▶ [Task statement]:
Return, exactly, the line that contains "by lia. done." together with all lines after it to the end of the entries, and no further lines.

(Collected data)
"""

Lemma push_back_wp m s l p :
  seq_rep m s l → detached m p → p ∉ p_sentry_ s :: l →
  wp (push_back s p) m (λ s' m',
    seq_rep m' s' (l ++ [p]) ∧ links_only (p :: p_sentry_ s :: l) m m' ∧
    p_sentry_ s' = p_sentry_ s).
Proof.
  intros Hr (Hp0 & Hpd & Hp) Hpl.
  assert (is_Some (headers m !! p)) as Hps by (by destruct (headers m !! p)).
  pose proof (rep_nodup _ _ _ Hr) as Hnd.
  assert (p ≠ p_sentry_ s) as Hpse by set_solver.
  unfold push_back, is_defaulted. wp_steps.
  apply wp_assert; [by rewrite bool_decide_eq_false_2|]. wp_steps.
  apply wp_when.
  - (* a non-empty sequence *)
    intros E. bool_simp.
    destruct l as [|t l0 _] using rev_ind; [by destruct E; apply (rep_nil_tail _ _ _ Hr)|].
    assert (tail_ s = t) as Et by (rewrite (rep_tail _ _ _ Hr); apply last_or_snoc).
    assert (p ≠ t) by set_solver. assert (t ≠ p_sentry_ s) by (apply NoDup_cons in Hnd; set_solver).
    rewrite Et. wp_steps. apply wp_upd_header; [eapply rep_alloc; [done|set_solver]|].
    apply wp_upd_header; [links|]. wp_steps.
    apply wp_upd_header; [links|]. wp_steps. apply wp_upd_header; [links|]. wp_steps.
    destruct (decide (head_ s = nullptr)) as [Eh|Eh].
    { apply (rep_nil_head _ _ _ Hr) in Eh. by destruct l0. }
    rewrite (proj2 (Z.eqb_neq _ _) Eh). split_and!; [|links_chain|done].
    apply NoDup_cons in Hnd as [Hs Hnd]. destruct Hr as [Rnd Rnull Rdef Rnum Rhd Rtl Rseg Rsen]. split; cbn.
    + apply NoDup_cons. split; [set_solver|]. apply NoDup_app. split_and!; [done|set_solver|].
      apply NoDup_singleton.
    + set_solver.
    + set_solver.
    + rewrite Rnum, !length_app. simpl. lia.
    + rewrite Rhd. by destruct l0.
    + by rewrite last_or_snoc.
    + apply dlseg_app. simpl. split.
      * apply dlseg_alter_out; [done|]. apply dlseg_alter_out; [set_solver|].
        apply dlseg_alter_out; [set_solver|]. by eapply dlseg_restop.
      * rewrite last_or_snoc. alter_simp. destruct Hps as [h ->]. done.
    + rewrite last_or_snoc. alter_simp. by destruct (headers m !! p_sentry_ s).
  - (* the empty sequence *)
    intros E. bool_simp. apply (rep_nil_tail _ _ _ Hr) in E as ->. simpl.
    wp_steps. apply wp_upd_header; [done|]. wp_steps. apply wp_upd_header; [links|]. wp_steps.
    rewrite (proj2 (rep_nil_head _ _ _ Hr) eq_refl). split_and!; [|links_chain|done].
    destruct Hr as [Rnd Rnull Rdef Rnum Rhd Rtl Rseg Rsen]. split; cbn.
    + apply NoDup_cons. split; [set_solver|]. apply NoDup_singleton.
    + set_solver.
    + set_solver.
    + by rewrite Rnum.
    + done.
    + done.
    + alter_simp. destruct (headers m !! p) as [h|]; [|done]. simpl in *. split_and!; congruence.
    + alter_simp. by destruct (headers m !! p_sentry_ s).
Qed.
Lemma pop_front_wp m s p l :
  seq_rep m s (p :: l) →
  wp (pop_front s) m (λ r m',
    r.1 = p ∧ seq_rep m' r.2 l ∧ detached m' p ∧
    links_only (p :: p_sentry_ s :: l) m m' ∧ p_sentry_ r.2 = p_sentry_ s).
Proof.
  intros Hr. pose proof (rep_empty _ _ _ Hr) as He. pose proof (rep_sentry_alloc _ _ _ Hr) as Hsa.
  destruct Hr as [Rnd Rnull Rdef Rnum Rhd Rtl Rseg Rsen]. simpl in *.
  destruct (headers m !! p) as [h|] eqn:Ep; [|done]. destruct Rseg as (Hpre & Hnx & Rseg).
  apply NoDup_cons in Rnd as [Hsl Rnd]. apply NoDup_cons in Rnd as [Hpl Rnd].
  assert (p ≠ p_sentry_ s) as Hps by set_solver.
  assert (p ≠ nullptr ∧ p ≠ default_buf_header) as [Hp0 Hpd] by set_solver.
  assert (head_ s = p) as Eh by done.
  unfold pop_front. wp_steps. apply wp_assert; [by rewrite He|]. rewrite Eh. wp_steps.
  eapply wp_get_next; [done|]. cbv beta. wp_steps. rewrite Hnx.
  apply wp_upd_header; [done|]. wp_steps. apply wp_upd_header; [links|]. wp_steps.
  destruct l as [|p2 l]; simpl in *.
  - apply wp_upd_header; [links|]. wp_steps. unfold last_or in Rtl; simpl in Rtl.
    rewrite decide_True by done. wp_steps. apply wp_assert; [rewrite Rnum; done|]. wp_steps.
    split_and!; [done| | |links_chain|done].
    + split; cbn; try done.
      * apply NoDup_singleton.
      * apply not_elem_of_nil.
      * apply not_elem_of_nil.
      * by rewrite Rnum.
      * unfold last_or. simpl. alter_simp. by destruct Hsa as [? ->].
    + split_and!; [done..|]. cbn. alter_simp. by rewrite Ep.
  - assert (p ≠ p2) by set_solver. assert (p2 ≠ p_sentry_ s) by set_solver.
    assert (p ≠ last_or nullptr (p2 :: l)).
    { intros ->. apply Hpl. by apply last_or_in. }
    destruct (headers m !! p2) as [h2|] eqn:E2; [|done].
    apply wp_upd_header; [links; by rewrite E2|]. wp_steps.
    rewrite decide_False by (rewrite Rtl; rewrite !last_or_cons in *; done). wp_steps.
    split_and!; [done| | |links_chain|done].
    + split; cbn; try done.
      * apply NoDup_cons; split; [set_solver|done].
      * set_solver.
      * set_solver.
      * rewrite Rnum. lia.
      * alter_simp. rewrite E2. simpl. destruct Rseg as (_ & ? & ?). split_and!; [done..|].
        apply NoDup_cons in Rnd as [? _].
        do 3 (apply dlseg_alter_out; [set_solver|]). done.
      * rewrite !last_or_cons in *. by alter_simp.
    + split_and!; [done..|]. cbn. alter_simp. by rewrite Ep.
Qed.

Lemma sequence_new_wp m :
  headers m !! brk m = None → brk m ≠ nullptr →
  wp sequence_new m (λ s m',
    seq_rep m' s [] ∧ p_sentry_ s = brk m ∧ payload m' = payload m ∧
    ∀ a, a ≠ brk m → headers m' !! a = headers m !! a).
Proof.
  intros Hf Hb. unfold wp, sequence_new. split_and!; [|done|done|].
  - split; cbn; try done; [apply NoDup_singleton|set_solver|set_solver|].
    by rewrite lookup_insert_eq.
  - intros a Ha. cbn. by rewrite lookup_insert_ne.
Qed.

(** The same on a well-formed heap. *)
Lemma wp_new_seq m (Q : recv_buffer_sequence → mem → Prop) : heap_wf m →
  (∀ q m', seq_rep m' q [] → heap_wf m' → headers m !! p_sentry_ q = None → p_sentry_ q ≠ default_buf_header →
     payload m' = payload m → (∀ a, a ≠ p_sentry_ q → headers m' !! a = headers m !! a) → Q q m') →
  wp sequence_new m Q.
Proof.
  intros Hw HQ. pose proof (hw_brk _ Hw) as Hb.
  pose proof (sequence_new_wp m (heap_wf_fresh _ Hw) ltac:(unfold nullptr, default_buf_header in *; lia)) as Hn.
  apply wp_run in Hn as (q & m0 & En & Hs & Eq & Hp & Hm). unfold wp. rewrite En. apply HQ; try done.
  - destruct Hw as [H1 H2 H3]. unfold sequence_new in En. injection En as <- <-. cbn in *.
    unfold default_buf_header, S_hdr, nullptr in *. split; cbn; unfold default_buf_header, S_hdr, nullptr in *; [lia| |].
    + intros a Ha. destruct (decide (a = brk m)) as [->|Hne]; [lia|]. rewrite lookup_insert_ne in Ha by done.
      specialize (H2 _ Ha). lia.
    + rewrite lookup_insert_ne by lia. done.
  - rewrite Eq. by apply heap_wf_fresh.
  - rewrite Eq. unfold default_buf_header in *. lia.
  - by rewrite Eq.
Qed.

"""

▶ [Exercise result]:
    + rewrite lookup_insert_ne by lia. done.
  - rewrite Eq. by apply heap_wf_fresh.
  - rewrite Eq. unfold default_buf_header in *. lia.
  - by rewrite Eq.
Qed.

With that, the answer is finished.